--- START ---

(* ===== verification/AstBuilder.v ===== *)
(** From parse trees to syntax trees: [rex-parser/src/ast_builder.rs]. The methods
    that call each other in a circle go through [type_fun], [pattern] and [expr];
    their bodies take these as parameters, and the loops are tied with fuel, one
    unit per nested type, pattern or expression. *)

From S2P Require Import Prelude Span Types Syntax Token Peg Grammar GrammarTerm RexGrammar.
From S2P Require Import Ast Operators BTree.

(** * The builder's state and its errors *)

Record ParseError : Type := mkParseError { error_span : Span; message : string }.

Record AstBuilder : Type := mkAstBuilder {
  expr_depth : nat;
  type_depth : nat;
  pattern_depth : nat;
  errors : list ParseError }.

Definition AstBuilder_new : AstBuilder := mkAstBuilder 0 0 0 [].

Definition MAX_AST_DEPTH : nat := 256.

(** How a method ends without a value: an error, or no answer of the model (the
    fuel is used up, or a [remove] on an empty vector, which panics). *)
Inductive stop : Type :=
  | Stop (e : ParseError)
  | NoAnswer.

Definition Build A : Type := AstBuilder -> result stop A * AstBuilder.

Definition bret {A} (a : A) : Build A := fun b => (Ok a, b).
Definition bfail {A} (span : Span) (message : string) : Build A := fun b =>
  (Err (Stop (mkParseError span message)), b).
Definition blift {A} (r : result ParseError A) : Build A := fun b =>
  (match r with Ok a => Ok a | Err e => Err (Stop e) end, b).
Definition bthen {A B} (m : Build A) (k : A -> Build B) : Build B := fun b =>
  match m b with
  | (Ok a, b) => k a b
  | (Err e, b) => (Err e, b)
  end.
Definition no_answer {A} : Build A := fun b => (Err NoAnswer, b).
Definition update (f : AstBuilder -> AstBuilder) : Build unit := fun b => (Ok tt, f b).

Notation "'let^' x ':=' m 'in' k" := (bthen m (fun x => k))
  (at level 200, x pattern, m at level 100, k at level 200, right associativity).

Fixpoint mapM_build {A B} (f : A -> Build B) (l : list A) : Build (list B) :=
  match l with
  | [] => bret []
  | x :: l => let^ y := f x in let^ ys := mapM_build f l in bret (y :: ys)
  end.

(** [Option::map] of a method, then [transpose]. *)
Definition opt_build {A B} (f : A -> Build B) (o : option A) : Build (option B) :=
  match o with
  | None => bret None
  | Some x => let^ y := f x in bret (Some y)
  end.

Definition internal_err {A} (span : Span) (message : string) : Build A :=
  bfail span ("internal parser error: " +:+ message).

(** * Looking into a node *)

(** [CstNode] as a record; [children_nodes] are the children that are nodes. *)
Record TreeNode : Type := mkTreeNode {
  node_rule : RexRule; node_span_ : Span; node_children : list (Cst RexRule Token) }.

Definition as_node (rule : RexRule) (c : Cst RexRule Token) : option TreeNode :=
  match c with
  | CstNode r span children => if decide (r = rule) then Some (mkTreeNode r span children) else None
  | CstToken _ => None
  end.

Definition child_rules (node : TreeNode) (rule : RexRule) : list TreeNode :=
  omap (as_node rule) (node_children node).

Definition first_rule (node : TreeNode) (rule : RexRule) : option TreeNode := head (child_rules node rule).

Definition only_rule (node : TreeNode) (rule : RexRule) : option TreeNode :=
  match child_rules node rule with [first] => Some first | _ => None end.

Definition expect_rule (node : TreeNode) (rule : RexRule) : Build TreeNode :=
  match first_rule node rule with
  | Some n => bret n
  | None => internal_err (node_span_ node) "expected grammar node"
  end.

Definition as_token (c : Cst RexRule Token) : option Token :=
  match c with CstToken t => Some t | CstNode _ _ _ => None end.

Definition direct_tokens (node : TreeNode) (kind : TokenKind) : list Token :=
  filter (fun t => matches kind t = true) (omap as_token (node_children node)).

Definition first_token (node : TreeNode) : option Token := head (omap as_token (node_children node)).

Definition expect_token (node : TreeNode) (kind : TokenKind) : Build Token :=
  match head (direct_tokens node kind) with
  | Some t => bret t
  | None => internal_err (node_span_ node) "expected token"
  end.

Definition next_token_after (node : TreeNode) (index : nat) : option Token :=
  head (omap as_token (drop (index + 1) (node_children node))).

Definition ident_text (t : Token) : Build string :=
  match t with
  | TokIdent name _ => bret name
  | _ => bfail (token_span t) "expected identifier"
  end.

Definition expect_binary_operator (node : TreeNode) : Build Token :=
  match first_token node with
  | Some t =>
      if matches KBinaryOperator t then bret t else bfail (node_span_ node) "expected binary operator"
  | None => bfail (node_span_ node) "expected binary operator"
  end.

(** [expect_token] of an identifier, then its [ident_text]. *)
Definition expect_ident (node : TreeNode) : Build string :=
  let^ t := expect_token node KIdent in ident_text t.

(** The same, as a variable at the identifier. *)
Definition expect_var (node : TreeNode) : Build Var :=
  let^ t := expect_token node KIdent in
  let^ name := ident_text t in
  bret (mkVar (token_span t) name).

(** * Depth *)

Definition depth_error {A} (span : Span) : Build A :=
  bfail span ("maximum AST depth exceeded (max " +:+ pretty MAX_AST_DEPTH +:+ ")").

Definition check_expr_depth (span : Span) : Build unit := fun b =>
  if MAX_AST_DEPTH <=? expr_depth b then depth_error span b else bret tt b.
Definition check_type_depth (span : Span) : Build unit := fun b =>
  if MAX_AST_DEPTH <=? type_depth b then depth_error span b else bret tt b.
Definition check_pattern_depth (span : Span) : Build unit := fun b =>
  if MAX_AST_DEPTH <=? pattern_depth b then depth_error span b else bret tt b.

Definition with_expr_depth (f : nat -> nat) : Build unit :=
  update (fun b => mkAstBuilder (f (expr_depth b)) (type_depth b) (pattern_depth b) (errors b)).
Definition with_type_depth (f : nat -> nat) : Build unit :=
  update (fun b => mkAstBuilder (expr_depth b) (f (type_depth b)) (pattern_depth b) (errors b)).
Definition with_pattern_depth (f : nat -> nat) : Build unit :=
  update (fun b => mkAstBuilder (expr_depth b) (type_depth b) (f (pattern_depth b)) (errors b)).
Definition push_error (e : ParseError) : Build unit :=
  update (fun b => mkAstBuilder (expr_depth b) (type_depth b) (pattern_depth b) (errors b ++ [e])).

--- END ---

▸ **WHAT THE TASK ASKS**: The required answer is the run of lines above, starting at the line with "(r : result" and ending at the line with "(fun x => k))", reproduced exactly with both ends.

▸ **EXERCISE RESULT**:
Definition blift {A} (r : result ParseError A) : Build A := fun b =>
  (match r with Ok a => Ok a | Err e => Err (Stop e) end, b).
Definition bthen {A B} (m : Build A) (k : A -> Build B) : Build B := fun b =>
  match m b with
  | (Ok a, b) => k a b
  | (Err e, b) => (Err e, b)
  end.
Definition no_answer {A} : Build A := fun b => (Err NoAnswer, b).
Definition update (f : AstBuilder -> AstBuilder) : Build unit := fun b => (Ok tt, f b).

Notation "'let^' x ':=' m 'in' k" := (bthen m (fun x => k))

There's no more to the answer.